= Beginning of Section =
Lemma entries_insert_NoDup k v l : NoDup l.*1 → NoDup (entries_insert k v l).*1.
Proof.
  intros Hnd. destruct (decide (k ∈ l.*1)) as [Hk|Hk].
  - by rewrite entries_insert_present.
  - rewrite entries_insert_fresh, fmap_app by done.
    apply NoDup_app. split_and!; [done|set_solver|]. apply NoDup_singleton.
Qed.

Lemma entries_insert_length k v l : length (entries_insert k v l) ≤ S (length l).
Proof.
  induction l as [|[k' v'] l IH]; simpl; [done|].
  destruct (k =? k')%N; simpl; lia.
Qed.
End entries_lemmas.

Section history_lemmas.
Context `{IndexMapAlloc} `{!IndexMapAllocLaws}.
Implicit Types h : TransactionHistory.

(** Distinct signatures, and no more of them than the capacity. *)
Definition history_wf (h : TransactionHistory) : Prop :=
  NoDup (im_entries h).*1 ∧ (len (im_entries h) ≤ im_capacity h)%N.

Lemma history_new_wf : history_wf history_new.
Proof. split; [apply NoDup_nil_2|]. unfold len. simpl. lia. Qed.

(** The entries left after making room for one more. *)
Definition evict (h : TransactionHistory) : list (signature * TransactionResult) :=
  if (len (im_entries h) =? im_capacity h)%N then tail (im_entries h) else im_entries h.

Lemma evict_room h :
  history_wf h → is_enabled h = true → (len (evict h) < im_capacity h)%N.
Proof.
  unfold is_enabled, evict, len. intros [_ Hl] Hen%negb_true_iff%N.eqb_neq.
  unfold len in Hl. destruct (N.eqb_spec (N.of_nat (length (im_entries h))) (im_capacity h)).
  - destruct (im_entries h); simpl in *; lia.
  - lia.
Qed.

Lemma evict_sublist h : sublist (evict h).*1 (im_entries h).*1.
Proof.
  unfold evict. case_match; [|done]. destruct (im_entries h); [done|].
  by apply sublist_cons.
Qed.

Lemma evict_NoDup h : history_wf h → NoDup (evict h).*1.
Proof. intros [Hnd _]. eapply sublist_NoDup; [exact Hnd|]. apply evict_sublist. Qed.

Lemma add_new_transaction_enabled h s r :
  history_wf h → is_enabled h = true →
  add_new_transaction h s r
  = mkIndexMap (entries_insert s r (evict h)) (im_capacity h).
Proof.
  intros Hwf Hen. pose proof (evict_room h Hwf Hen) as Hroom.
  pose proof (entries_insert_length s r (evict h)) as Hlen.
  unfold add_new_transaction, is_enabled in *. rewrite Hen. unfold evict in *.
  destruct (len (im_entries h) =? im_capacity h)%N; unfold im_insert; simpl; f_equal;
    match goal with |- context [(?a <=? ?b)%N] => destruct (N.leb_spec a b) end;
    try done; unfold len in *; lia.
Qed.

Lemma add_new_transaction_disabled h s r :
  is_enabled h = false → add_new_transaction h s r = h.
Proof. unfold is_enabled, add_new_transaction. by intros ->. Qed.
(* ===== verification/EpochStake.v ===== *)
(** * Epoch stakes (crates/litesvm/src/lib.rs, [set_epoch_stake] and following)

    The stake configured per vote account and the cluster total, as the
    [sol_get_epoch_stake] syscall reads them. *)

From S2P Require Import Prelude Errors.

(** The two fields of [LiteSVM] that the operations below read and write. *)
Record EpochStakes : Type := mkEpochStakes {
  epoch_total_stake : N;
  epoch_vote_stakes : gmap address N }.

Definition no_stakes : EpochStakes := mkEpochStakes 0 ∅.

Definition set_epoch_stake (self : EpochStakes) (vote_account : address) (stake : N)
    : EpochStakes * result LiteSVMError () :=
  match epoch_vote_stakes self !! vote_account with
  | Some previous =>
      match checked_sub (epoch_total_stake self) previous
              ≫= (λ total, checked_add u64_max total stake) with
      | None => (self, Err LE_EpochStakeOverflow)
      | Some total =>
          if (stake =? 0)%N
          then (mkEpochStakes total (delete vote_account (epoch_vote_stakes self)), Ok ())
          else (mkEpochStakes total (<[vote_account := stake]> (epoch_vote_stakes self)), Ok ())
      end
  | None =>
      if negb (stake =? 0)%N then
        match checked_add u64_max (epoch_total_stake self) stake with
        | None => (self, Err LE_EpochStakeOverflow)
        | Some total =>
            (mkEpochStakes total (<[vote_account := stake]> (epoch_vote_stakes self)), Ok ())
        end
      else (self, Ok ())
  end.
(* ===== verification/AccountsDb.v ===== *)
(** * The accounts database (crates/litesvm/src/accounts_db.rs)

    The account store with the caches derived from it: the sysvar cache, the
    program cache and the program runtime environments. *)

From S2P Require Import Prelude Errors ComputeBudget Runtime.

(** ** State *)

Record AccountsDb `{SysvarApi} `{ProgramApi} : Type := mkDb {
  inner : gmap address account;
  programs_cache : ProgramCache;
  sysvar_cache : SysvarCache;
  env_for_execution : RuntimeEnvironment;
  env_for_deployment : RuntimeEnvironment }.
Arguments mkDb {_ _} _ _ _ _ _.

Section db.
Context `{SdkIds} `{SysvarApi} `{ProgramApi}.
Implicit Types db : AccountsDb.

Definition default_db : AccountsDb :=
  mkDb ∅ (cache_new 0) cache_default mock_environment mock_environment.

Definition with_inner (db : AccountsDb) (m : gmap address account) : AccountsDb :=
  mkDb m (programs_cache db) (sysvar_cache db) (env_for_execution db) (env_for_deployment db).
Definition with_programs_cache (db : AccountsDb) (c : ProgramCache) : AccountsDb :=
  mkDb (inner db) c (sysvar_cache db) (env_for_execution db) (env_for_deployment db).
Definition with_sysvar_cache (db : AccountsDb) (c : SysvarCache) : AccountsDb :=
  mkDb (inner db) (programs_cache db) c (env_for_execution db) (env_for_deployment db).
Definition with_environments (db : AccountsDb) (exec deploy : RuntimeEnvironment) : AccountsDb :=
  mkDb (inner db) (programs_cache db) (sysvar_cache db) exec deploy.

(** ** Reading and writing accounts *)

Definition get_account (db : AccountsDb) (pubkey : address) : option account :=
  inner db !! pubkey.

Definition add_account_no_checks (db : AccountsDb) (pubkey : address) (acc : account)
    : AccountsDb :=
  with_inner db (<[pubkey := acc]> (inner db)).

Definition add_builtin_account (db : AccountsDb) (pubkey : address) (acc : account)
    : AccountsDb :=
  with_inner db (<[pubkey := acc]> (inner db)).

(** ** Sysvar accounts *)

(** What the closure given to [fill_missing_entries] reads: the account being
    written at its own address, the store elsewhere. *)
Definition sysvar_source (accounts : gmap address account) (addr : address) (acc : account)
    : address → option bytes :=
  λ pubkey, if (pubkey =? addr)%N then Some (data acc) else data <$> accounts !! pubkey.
= End of Section =
- WORK REQUEST: Output the lines above between the one holding "if negb (stake =? 0)%N then" and the one holding "Type := mkDb", inclusive, with nothing before or after them.

- EXPECTED ANSWER:
      if negb (stake =? 0)%N then
        match checked_add u64_max (epoch_total_stake self) stake with
        | None => (self, Err LE_EpochStakeOverflow)
        | Some total =>
            (mkEpochStakes total (<[vote_account := stake]> (epoch_vote_stakes self)), Ok ())
        end
      else (self, Ok ())
  end.
(* ===== verification/AccountsDb.v ===== *)
(** * The accounts database (crates/litesvm/src/accounts_db.rs)

    The account store with the caches derived from it: the sysvar cache, the
    program cache and the program runtime environments. *)

From S2P Require Import Prelude Errors ComputeBudget Runtime.

(** ** State *)

Record AccountsDb `{SysvarApi} `{ProgramApi} : Type := mkDb {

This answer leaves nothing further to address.